• **WHAT IS REQUIRED**:
Only the closing portion of the entries is to be reproduced: the line containing "destruct (decide (y = p)) as [->|Hne]." through the very last line, exactly as written.

• **THE RECORDS**:
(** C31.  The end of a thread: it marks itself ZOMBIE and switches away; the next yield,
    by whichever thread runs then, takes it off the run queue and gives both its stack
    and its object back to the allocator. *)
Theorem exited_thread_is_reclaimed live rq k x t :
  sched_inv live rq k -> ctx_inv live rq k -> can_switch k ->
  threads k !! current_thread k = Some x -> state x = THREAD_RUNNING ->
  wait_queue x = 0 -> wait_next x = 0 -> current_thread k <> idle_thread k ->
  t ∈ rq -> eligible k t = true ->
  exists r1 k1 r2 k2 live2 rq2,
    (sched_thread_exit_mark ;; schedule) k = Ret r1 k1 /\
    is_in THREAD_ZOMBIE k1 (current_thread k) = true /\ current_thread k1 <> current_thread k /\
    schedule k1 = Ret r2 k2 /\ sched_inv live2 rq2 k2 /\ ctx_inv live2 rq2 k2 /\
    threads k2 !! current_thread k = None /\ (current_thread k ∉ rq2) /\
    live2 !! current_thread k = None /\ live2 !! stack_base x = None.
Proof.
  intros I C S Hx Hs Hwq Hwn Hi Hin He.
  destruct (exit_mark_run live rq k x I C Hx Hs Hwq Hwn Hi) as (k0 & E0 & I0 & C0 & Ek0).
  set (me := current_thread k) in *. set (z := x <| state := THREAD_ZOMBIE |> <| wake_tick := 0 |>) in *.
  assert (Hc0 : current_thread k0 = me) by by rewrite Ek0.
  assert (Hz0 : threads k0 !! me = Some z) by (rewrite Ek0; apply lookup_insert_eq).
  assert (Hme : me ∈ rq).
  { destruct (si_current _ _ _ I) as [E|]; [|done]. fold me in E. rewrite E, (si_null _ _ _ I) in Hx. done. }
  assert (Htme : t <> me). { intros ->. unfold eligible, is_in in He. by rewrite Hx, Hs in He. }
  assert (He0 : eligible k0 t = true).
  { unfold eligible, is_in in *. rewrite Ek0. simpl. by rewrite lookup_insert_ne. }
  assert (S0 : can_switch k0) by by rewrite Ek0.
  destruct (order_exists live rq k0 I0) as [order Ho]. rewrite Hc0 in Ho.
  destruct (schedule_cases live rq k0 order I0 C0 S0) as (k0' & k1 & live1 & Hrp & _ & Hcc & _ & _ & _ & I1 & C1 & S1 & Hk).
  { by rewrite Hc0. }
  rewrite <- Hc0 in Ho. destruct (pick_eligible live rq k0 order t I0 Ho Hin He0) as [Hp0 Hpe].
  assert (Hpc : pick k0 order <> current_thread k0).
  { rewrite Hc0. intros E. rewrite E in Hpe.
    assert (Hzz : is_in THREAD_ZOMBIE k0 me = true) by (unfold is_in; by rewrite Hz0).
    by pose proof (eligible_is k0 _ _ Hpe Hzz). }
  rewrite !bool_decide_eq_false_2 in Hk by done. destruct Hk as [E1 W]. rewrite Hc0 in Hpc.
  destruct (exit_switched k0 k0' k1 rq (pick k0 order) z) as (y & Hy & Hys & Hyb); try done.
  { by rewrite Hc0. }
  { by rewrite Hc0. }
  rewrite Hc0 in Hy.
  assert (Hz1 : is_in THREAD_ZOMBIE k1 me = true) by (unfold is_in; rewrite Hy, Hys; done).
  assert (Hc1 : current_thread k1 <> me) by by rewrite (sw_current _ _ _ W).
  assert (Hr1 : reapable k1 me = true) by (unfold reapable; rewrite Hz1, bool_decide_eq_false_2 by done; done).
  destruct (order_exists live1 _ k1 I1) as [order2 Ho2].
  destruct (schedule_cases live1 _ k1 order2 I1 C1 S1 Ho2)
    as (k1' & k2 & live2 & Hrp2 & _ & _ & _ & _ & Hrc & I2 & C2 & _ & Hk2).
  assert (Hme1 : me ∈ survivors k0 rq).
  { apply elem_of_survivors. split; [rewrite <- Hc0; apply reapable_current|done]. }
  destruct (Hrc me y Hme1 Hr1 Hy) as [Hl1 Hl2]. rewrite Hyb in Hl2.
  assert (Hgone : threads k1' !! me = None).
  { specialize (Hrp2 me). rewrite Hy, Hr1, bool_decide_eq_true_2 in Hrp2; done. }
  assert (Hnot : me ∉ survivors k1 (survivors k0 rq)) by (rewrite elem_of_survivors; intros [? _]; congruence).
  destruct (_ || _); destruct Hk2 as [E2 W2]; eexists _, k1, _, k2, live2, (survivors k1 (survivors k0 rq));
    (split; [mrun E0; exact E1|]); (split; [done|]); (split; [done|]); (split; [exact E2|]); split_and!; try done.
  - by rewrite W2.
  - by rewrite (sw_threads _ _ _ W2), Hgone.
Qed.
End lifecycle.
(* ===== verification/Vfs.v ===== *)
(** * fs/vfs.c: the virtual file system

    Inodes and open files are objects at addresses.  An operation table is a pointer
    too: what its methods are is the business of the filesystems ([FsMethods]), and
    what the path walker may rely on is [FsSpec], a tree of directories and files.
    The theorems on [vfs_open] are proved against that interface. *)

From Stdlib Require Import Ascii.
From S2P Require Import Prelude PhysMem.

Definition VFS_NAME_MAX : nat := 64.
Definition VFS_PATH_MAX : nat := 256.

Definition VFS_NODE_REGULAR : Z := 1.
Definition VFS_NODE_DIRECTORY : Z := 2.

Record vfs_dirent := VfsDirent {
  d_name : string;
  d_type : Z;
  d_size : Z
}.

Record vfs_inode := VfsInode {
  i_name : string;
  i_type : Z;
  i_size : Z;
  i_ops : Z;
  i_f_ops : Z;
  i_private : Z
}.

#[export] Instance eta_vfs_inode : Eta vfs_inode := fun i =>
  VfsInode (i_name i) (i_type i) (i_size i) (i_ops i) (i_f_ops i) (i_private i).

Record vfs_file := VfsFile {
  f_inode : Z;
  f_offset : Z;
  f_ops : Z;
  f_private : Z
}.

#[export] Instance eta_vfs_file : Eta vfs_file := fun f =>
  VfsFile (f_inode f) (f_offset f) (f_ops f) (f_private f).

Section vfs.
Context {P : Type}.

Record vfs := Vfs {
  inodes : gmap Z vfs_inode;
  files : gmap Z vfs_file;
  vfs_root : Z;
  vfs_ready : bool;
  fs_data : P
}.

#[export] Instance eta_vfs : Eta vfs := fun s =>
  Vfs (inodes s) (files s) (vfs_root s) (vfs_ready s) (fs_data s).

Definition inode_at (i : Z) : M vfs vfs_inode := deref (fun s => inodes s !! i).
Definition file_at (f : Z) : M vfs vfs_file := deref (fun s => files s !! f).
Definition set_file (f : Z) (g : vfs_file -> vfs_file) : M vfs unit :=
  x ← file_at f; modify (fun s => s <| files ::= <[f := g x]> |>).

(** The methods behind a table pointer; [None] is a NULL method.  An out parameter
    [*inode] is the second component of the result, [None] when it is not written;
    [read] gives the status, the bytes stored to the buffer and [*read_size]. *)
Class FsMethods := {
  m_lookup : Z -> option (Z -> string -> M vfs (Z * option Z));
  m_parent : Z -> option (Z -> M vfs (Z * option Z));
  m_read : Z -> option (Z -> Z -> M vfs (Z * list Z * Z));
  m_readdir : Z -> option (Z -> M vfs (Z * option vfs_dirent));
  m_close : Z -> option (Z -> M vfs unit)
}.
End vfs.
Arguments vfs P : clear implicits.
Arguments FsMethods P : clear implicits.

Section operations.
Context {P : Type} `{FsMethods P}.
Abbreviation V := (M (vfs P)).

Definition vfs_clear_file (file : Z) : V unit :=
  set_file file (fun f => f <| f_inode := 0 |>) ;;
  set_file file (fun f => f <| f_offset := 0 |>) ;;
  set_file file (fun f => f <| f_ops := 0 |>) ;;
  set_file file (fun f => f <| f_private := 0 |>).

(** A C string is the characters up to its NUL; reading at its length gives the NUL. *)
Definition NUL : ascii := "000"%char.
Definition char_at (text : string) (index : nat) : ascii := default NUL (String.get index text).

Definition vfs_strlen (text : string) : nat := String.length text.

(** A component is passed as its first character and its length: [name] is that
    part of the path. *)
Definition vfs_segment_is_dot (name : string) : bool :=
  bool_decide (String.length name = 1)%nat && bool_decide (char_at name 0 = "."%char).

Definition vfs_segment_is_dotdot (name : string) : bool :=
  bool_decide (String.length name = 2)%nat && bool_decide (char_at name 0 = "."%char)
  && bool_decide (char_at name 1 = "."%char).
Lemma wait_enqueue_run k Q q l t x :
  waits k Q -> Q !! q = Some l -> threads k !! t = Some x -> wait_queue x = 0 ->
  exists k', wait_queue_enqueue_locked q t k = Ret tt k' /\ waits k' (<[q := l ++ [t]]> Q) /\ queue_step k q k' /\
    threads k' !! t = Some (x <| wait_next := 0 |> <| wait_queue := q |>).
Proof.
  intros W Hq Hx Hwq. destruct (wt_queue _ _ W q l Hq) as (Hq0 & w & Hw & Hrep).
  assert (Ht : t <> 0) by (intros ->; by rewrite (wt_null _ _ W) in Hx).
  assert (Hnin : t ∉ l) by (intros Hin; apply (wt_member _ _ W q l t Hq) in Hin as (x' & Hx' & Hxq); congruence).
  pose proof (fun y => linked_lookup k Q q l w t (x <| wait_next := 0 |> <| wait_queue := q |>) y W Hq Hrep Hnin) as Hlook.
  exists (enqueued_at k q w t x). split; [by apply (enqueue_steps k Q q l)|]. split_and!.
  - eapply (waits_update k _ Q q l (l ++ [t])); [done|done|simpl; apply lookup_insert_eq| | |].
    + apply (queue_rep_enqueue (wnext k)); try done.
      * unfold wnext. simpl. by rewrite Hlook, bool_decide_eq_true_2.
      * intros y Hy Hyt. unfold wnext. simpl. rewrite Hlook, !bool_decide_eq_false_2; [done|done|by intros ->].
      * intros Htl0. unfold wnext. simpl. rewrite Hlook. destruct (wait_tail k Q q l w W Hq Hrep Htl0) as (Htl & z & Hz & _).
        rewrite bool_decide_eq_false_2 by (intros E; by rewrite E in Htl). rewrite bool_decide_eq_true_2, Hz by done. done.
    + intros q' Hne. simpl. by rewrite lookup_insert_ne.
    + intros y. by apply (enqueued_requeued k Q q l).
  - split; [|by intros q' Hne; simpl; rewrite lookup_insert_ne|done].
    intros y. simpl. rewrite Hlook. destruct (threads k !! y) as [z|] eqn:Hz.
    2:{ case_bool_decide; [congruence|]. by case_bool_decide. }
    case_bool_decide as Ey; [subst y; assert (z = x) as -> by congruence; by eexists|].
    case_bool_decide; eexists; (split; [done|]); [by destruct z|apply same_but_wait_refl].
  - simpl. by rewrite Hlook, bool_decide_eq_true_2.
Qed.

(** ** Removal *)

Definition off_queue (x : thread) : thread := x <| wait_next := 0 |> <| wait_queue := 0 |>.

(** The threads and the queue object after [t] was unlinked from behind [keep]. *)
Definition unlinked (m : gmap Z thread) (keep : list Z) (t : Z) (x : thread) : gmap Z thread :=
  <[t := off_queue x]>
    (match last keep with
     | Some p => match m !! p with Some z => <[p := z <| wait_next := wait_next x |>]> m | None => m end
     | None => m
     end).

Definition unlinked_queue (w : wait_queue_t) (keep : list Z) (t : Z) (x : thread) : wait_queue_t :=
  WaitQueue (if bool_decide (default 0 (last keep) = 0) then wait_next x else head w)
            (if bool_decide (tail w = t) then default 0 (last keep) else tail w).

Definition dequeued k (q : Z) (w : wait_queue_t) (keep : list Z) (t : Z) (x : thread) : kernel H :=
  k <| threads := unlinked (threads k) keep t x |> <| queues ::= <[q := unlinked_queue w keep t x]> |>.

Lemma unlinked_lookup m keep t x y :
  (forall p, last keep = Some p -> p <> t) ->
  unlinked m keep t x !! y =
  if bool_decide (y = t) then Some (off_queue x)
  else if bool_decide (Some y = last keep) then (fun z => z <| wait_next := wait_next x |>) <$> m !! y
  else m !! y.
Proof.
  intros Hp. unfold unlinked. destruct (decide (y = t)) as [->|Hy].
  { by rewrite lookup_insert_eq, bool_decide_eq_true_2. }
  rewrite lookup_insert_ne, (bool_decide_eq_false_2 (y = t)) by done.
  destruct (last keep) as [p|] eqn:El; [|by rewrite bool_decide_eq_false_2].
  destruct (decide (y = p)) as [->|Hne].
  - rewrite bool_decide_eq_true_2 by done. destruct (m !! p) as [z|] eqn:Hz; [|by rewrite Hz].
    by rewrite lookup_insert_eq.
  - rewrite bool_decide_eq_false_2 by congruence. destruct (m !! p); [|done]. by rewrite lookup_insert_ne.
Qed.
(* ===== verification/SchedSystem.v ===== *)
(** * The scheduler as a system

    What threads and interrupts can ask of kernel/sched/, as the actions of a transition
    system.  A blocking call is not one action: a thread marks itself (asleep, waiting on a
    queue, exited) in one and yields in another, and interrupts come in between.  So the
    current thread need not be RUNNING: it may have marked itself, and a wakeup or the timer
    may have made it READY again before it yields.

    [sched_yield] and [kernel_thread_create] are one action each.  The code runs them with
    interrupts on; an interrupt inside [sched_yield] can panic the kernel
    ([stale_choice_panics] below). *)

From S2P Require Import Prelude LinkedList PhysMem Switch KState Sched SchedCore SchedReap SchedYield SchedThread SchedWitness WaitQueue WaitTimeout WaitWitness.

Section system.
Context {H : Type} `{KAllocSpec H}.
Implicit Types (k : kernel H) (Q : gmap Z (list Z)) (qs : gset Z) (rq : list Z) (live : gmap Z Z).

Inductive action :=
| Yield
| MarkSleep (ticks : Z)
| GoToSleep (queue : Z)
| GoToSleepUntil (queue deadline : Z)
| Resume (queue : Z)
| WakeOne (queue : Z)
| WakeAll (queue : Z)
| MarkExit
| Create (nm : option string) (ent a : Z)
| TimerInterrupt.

• **ANSWER TO THE EXERCISE**:
  destruct (decide (y = p)) as [->|Hne].
  - rewrite bool_decide_eq_true_2 by done. destruct (m !! p) as [z|] eqn:Hz; [|by rewrite Hz].
    by rewrite lookup_insert_eq.
  - rewrite bool_decide_eq_false_2 by congruence. destruct (m !! p); [|done]. by rewrite lookup_insert_ne.
Qed.
(* ===== verification/SchedSystem.v ===== *)
(** * The scheduler as a system

    What threads and interrupts can ask of kernel/sched/, as the actions of a transition
    system.  A blocking call is not one action: a thread marks itself (asleep, waiting on a
    queue, exited) in one and yields in another, and interrupts come in between.  So the
    current thread need not be RUNNING: it may have marked itself, and a wakeup or the timer
    may have made it READY again before it yields.

    [sched_yield] and [kernel_thread_create] are one action each.  The code runs them with
    interrupts on; an interrupt inside [sched_yield] can panic the kernel
    ([stale_choice_panics] below). *)

From S2P Require Import Prelude LinkedList PhysMem Switch KState Sched SchedCore SchedReap SchedYield SchedThread SchedWitness WaitQueue WaitTimeout WaitWitness.

Section system.
Context {H : Type} `{KAllocSpec H}.
Implicit Types (k : kernel H) (Q : gmap Z (list Z)) (qs : gset Z) (rq : list Z) (live : gmap Z Z).

Inductive action :=
| Yield
| MarkSleep (ticks : Z)
| GoToSleep (queue : Z)
| GoToSleepUntil (queue deadline : Z)
| Resume (queue : Z)
| WakeOne (queue : Z)
| WakeAll (queue : Z)
| MarkExit
| Create (nm : option string) (ent a : Z)
| TimerInterrupt.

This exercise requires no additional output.